» **What the task asks**: The entries below contain a line with "match waiting with" and a line with "let waiting := waiting ++ [e] in". Quote exactly those two lines and all lines between them.

» **Data extracted from a collection**:
__________________________________________________

(* ===== verification/MemPoolCheck.v ===== *)
(** [CTxMemPool::check], the self check that runs with -checkmempool and on the
    regression-test network.  [None] is a failed assertion. *)

From stdpp Require Import strings.
From S2P Require Import Prelude ChainParams Script PubKey Serialize Interpreter Transaction SigHash Coins CoinsView Validation MemPool MemPoolFacts.
Local Open Scope Z_scope.

Section check.
Context (Params : CChainParams) (heightOf : uint256 → option Z) `{HashFunctions} `{Secp256k1} `{ZerocoinChecks} `{Doubles}.

(** [pcoins->AccessCoins], where the view is [mempoolDuplicate] over [pcoins]. *)
Definition base_access (v : CCoinsView) (txid : uint256) : option CCoins * CCoinsView :=
  match v with
  | CCoinsViewCache hashBlock cacheCoins base => let '(r, base) := GetCoins base txid in (r, CCoinsViewCache hashBlock cacheCoins base)
  | CCoinsViewDB _ _ => GetCoins v txid
  end.

(** The loop over the inputs of the transaction at [hash]; the result is [fDependsWait]. *)
Fixpoint check_inputs (pool : CTxMemPool) (hash : uint256) (v : CCoinsView) (i : Z) (fDependsWait : bool) (l : list CTxIn) : option (bool * CCoinsView) :=
  match l with
  | [] => Some (fDependsWait, v)
  | txin :: l =>
      let out := prevout txin in
      '(wait, v) ←
        match mapTx pool !! op_hash out with
        | Some e2 =>
            o ← vout (pool_tx e2) !! Z.to_nat (op_n out);
            if CTxOut_IsNull o then None else Some (true, v)
        | None =>
            let '(coins, v) := base_access v (op_hash out) in
            c ← coins; if IsAvailable c (op_n out) then Some (fDependsWait, v) else None
        end;
      it3 ← mapNextTx pool !! out;
      if bool_decide (ptx it3 = hash) && (in_n it3 =? i) then check_inputs pool hash v (u32 (i + 1)) wait l else None
  end.

(** [assert(CheckInputs(tx, …)); UpdateCoins(tx, …)] *)
Definition check_apply (tx : CMutableTransaction) (v : CCoinsView) : option CCoinsView :=
  match CheckInputs Params heightOf tx v false 0 false with
  | Passed (_, v) => '(_, v) ← UpdateCoins tx v 1000000; Some v
  | _ => None
  end.

(** The loop over [mapTx]: [checkTotal], [mempoolDuplicate], [waitingOnDependants]. *)
Fixpoint check_entries (pool : CTxMemPool) (checkTotal : Z) (v : CCoinsView) (waiting : list CTxMemPoolEntry) (l : list (uint256 * CTxMemPoolEntry)) :
    option (Z * CCoinsView * list CTxMemPoolEntry) :=
  match l with
  | [] => Some (checkTotal, v, waiting)
  | (hash, e) :: l =>
      '(fDependsWait, v) ← check_inputs pool hash v 0 false (vin (pool_tx e));
      let checkTotal := u64 (checkTotal + nTxSize e) in
      if (fDependsWait : bool) then check_entries pool checkTotal v (waiting ++ [e]) l
      else v ← check_apply (pool_tx e) v; check_entries pool checkTotal v waiting l
  end.

(** The loop over [waitingOnDependants].  A round that applies nothing fails an assertion,
    so there are at most as many turns as the fuel. *)
Fixpoint check_waiting (fuel : nat) (v : CCoinsView) (stepsSinceLastRemove : Z) (waiting : list CTxMemPoolEntry) : option unit :=
  match waiting with
  | [] => Some tt
  | e :: waiting =>
      match fuel with
      | O => None
      | S fuel =>
          '(have, v) ← HaveInputs v (pool_tx e);
          if (have : bool) then v ← check_apply (pool_tx e) v; check_waiting fuel v 0 waiting
          else
            let waiting := waiting ++ [e] in
            let steps := u32 (stepsSinceLastRemove + 1) in
            if steps <? size waiting then check_waiting fuel v steps waiting else None
      end
  end.

(** The loop over [mapNextTx]. *)
Definition check_next (pool : CTxMemPool) (it : COutPoint * CInPoint) : bool :=
  match mapTx pool !! ptx it.2 with
  | None => false
  | Some e =>
      bool_decide (tx_GetHash (pool_tx e) = ptx it.2) &&
      match vin (pool_tx e) !! Z.to_nat (in_n it.2) with Some i => bool_decide (it.1 = prevout i) | None => false end
  end.

Definition pool_check (fSanityCheck : bool) (pool : CTxMemPool) (pcoins : CCoinsView) : option unit :=
  if negb fSanityCheck then Some tt
  else
    '(checkTotal, v, waiting) ← check_entries pool 0 (CCoinsViewCache uint256_null ∅ pcoins) [] (pool_entries (mapTx pool));
    _ ← check_waiting (length waiting * S (length waiting)) v 0 waiting;
    if forallb (check_next pool) (map_to_list (mapNextTx pool)) && (totalTxSize pool =? checkTotal) then Some tt else None.

(** * Lemmas *)

Lemma check_entries_fails pool hash e l : (∀ v, check_inputs pool hash v 0 false (vin (pool_tx e)) = None) → (hash, e) ∈ l →
  ∀ checkTotal v waiting, check_entries pool checkTotal v waiting l = None.
Proof.
  intros Hf. induction l as [|[h x] l IH]; intros Hin checkTotal v waiting; [by apply elem_of_nil in Hin|]. cbn [check_entries].
  apply elem_of_cons in Hin as [[= <- <-]|Hin]; [by rewrite Hf|]. destruct (check_inputs pool h v 0 false _) as [[wait v']|]; [|done]. cbn [mbind option_bind].
  destruct wait; [by apply IH|]. destruct (check_apply _ v'); [by apply IH|done].
Qed.

Lemma check_inputs_unmarked pool hash v i wait txin l : mapNextTx pool !! prevout txin = None → check_inputs pool hash v i wait (txin :: l) = None.
Proof.
  intros Hn. cbn [check_inputs]. rewrite Hn. destruct (mapTx pool !! _) as [e2|].
  - destruct (vout _ !! _) as [o|]; [|done]. cbn [mbind option_bind]. by destruct (CTxOut_IsNull o).
  - destruct (base_access v _) as [[c|] v']; [|done]. cbn [mbind option_bind]. by destruct (IsAvailable c _).
Qed.

Lemma pool_entries_in (m : gmap uint256 CTxMemPoolEntry) h e : m !! h = Some e → (h, e) ∈ pool_entries m.
Proof. intros He. unfold pool_entries. rewrite sorting.merge_sort_Permutation. by apply elem_of_map_to_list. Qed.
End check.

(** The self check cannot run while a zerocoin spend is in the pool.  The inputs of a
    spend are not entered into [mapNextTx], and [check] asserts that the inputs of every
    transaction are: with -checkmempool the node stops. *)
Theorem check_aborts_on_spend (Params : CChainParams) heightOf `{HashFunctions} `{Secp256k1} `{ZerocoinChecks} `{Doubles} pool pcoins h e :
  pool_ok pool → mapTx pool !! h = Some e → tx_IsZerocoinSpend (pool_tx e) = Some true →
  pool_check Params heightOf true pool pcoins = None.
Proof.
  intros Hok He Hz. unfold pool_check. cbn [negb]. rewrite (check_entries_fails Params heightOf pool h e); [done| |by apply pool_entries_in].
  intros v. unfold tx_IsZerocoinSpend in Hz. destruct (vin (pool_tx e)) as [|i l] eqn:Ev; [done|]. apply check_inputs_unmarked.
  destruct (mapNextTx pool !! prevout i) as [ip|] eqn:Em; [|done]. exfalso. destruct (po_next _ Hok _ _ Em) as (e' & k & j & He' & Hz' & Hk & Ej & _).
  apply (po_nonnull _ Hok _ _ j He' Hz' (list_elem_of_lookup_2 _ _ _ Hk)). rewrite Ej. apply (po_null _ Hok _ _ i He); [|rewrite Ev; left].
  unfold tx_IsZerocoinSpend. by rewrite Ev.
Qed.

__________________________________________________

» **Response for this exercise**:
  match waiting with
  | [] => Some tt
  | e :: waiting =>
      match fuel with
      | O => None
      | S fuel =>
          '(have, v) ← HaveInputs v (pool_tx e);
          if (have : bool) then v ← check_apply (pool_tx e) v; check_waiting fuel v 0 waiting
          else
            let waiting := waiting ++ [e] in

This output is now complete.